(DATA TO USE begins)

(** * ARthroNeRF view synthesis: the SSIM snippet and the NeRF driver

  A shallow embedding of [DataCollect/utils/ssim.py] and of the control
  flow of [NeRF_instant/scripts/run_modify.py].

  The rendering engine ([pyngp]), the tracker SDK, OpenCV, scikit-image
  and numpy are external to the repository.  What they compute is kept
  abstract (operations of the classes [FloatOps], [LinAlg] and [Vision],
  oracles of the worlds the scripts run in); what the scripts do with the
  results -- the order of the calls, the guards, the arithmetic on Python
  integers -- is modelled as written. *)

From Stdlib Require Import ZArith List String Ascii Bool Lia QArith DecimalString.
Import ListNotations.
Local Open Scope Z_scope.

(* ================================================================== *)
(** * Python values and exceptions *)

Module Py.

(** The exceptions the modelled code can raise. *)
Inductive exn : Type :=
| ZeroDivisionError
| OverflowError
| LinAlgError
| Cv2Error
| ValueError
| FileNotFoundError
| NotADirectoryError
| OSError
| TypeError.

(** A computation that either returns or raises. *)
Inductive result (A : Type) : Type :=
| Ok (a : A)
| Raise (e : exn).
Arguments Ok {A} a.
Arguments Raise {A} e.

Definition bind {A B} (m : result A) (k : A -> result B) : result B :=
  match m with
  | Ok a => k a
  | Raise e => Raise e
  end.

(** [x or d] on integers: [x] when it is truthy (non-zero), else [d]. *)
Definition int_or (x d : Z) : Z := if x =? 0 then d else x.

(** Truthiness of a string: the empty string is falsy. *)
Definition truthy (s : string) : bool := negb (s =? "")%string.

(** [range(n)]: empty when [n <= 0]. *)
Definition range (n : Z) : list Z := map Z.of_nat (seq 0 (Z.to_nat n)).

(** [c in s] for a one-character needle. *)
Fixpoint contains_char (c : ascii) (s : string) : bool :=
  match s with
  | EmptyString => false
  | String a rest => if Ascii.eqb a c then true else contains_char c rest
  end.

(** [x in l] for a list of strings. *)
Definition str_in (x : string) (l : list string) : bool :=
  existsb (String.eqb x) l.

(** ** [int(n / 2)] on a Python integer

    [n / 2] is true division: the result is the double nearest to the exact
    quotient (ties to even), and [OverflowError] when that is beyond the
    range of a double.  [int] then truncates towards zero. *)

Definition DBL_MANT_DIG : Z := 53.
Definition DBL_MAX_EXP : Z := 1024.

(** A non-negative integer rounded to [DBL_MANT_DIG] significant bits,
    ties to even. *)
Definition round_to_double (m : Z) : Z :=
  let bits := Z.log2 m + 1 in
  if bits <=? DBL_MANT_DIG then m
  else
    let e := bits - DBL_MANT_DIG in
    let q := Z.shiftr m e in
    let r := m mod 2 ^ e in
    let half := 2 ^ (e - 1) in
    let q' := if (half <? r) || ((r =? half) && Z.odd q) then q + 1 else q in
    Z.shiftl q' e.

Definition int_of_half (n : Z) : result Z :=
  let r := round_to_double (Z.abs n) in
  if 2 ^ (DBL_MAX_EXP + 1) <=? r then Raise OverflowError
  else Ok (Z.quot (Z.sgn n * r) 2).

End Py.

Notation "x <- m ;; k" := (Py.bind m (fun x => k))
(at level 100, m at next level, right associativity, only parsing).

(* ================================================================== *)
(** * Command line of the driver *)

Module Cli.

(** What the user typed: a flag is present or not, an option is given a
    value or not. *)
Record cli : Type := mkCli {
  cli_vr : bool;
  cli_gui : bool;
  cli_ndi : bool;
  cli_train : bool;
  cli_evaluation : bool;
  cli_second_window : bool;
  cli_video_camera_smoothing : bool;
  cli_n_steps : option Z;
  cli_load_snapshot : option string;
  cli_test_transforms : option string;
  cli_width : option Z;
  cli_height : option Z;
  cli_row : option string;
  cli_video_camera_path : option string;
  cli_video_fps : option Z;
  cli_video_n_seconds : option Z;
  cli_video_render_range : option (Z * Z);
  cli_video_spp : option Z;
  cli_video_output : option string
}.

(** The namespace [parse_args] returns. *)
Record args : Type := mkArgs {
  vr : bool;
  gui : bool;
  ndi : bool;
  train : bool;
  evaluation : bool;
  second_window : bool;
  video_camera_smoothing : bool;
  n_steps : Z;
  load_snapshot : string;
  test_transforms : string;
  width : Z;
  height : Z;
  row : string;
  video_camera_path : string;
  video_fps : Z;
  video_n_seconds : Z;
  video_render_range : Z * Z;
  video_spp : Z;
  video_output : string
}.

Definition default {A} (d : A) (o : option A) : A :=
  match o with Some a => a | None => d end.

(** [parse_args]: the defaults of the [add_argument] table. *)
Definition parse_args (c : cli) : args := {|
  vr := cli_vr c;
  gui := cli_gui c;
  ndi := cli_ndi c;
  train := cli_train c;
  evaluation := cli_evaluation c;
  second_window := cli_second_window c;
  video_camera_smoothing := cli_video_camera_smoothing c;
  n_steps := default (-1) (cli_n_steps c);
  load_snapshot := default ""%string (cli_load_snapshot c);
  test_transforms := default ""%string (cli_test_transforms c);
  width := default 0 (cli_width c);
  height := default 0 (cli_height c);
  row := default "c:/Users/camp/Documents/Xinrui Zou/Tool-ROM/no-pivot.rom"%string (cli_row c);
  video_camera_path := default ""%string (cli_video_camera_path c);
  video_fps := default 60 (cli_video_fps c);
  video_n_seconds := default 1 (cli_video_n_seconds c);
  video_render_range := default (-1, -1) (cli_video_render_range c);
  video_spp := default 8 (cli_video_spp c);
  video_output := default "video.mp4"%string (cli_video_output c)
|}.
(** ** Further properties of the code *)

Lemma elem_of_chars_append (c : ascii) (s t : string) :
  c ∈ list_ascii_of_string (s +:+ t) ->
  c ∈ list_ascii_of_string s \/ c ∈ list_ascii_of_string t.
Proof.
  induction s as [|a s IH]; simpl; intros Hc.
  - right. exact Hc.
  - apply elem_of_cons in Hc as [->|Hc].
    + left. left.
    + destruct (IH Hc) as [Hs|Ht]; [left; right; exact Hs | right; exact Ht].
Qed.

Lemma elem_of_chars_Replace (c old : ascii) (new s : string) :
  c ∈ list_ascii_of_string (Replace s old new) ->
  (c ∈ list_ascii_of_string s /\ c <> old) \/ c ∈ list_ascii_of_string new.
Proof.
  induction s as [|a s IH]; simpl; intros Hc.
  - apply elem_of_nil in Hc. contradiction.
  - destruct (Ascii.eqb a old) eqn:Heq.
    + apply elem_of_chars_append in Hc as [Hnew|Hc]; [right; exact Hnew|].
      destruct (IH Hc) as [[Hs Hne]|Hnew]; [left; split; [right|]; assumption | right; exact Hnew].
    + apply Ascii.eqb_neq in Heq.
      apply elem_of_cons in Hc as [->|Hc].
      * left. split; [left | exact Heq].
      * destruct (IH Hc) as [[Hs Hne]|Hnew];
          [left; split; [right|]; assumption | right; exact Hnew].
Qed.

Lemma elem_of_chars_ToLower (c : ascii) (s : string) :
  c ∈ list_ascii_of_string (ToLower s) ->
  exists c0, c0 ∈ list_ascii_of_string s /\ c = lower_byte c0.
Proof.
  induction s as [|a s IH]; simpl; intros Hc.
  - apply elem_of_nil in Hc. contradiction.
  - apply elem_of_cons in Hc as [->|Hc].
    + exists a. split; [left | reflexivity].
    + destruct (IH Hc) as (c0 & Hc0 & ->). exists c0. split; [right; exact Hc0 | reflexivity].
Qed.

Lemma lower_byte_punctuation (c : ascii) :
  (lower_byte c = " "%char -> c = " "%char) /\
  (lower_byte c = "("%char -> c = "("%char) /\
  (lower_byte c = ")"%char -> c = ")"%char) /\
  (lower_byte c = "/"%char -> c = "/"%char) /\
  (lower_byte c = "*"%char -> c = "*"%char).
Proof.
  destruct c as [[] [] [] [] [] [] [] []];
    repeat split; intros Heq; vm_compute in Heq; congruence.
Qed.

Lemma cleanName_chars (s : string) (c : ascii) :
  c ∈ list_ascii_of_string (cleanName s) ->
  c <> " "%char /\ c <> "("%char /\ c <> ")"%char /\ c <> "/"%char /\ c <> "*"%char /\
  is_upper c = false.
Proof.
  intros Hc. unfold cleanName in Hc.
  apply elem_of_chars_ToLower in Hc as (c0 & Hc0 & ->).
  apply elem_of_chars_Replace in Hc0 as [[Hc0 Hstar]|Hnil];
    [|apply elem_of_nil in Hnil; contradiction].
  apply elem_of_chars_Replace in Hc0 as [[Hc0 Hslash]|Hnil];
    [|apply elem_of_nil in Hnil; contradiction].
  apply elem_of_chars_Replace in Hc0 as [[Hc0 Hclose]|Hnil];
    [|apply elem_of_nil in Hnil; contradiction].
  apply elem_of_chars_Replace in Hc0 as [[Hc0 Hopen]|Hnil];
    [|apply elem_of_nil in Hnil; contradiction].
  assert (Hspace : c0 <> " "%char).
  { apply elem_of_chars_Replace in Hc0 as [[_ Hne]|Hunder]; [exact Hne|].
    simpl in Hunder. apply elem_of_cons in Hunder as [->|Hnil]; [discriminate|].
    apply elem_of_nil in Hnil. contradiction. }
  destruct (lower_byte_punctuation c0) as (Hs & Ho & Hc & Hsl & Hst).
  repeat split; try (intros Heq; auto); apply lower_byte_not_upper.
Qed.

(DATA TO USE ends)

A word-for-word copy of the entries, from the first line through the line containing "(** [x in l] for a list of strings. *)", is the whole answer.

**ANSWER FOR THE TASK**
(** * ARthroNeRF view synthesis: the SSIM snippet and the NeRF driver

  A shallow embedding of [DataCollect/utils/ssim.py] and of the control
  flow of [NeRF_instant/scripts/run_modify.py].

  The rendering engine ([pyngp]), the tracker SDK, OpenCV, scikit-image
  and numpy are external to the repository.  What they compute is kept
  abstract (operations of the classes [FloatOps], [LinAlg] and [Vision],
  oracles of the worlds the scripts run in); what the scripts do with the
  results -- the order of the calls, the guards, the arithmetic on Python
  integers -- is modelled as written. *)

From Stdlib Require Import ZArith List String Ascii Bool Lia QArith DecimalString.
Import ListNotations.
Local Open Scope Z_scope.

(* ================================================================== *)
(** * Python values and exceptions *)

Module Py.

(** The exceptions the modelled code can raise. *)
Inductive exn : Type :=
| ZeroDivisionError
| OverflowError
| LinAlgError
| Cv2Error
| ValueError
| FileNotFoundError
| NotADirectoryError
| OSError
| TypeError.

(** A computation that either returns or raises. *)
Inductive result (A : Type) : Type :=
| Ok (a : A)
| Raise (e : exn).
Arguments Ok {A} a.
Arguments Raise {A} e.

Definition bind {A B} (m : result A) (k : A -> result B) : result B :=
  match m with
  | Ok a => k a
  | Raise e => Raise e
  end.

(** [x or d] on integers: [x] when it is truthy (non-zero), else [d]. *)
Definition int_or (x d : Z) : Z := if x =? 0 then d else x.

(** Truthiness of a string: the empty string is falsy. *)
Definition truthy (s : string) : bool := negb (s =? "")%string.

(** [range(n)]: empty when [n <= 0]. *)
Definition range (n : Z) : list Z := map Z.of_nat (seq 0 (Z.to_nat n)).

(** [c in s] for a one-character needle. *)
Fixpoint contains_char (c : ascii) (s : string) : bool :=
  match s with
  | EmptyString => false
  | String a rest => if Ascii.eqb a c then true else contains_char c rest
  end.

(** [x in l] for a list of strings. *)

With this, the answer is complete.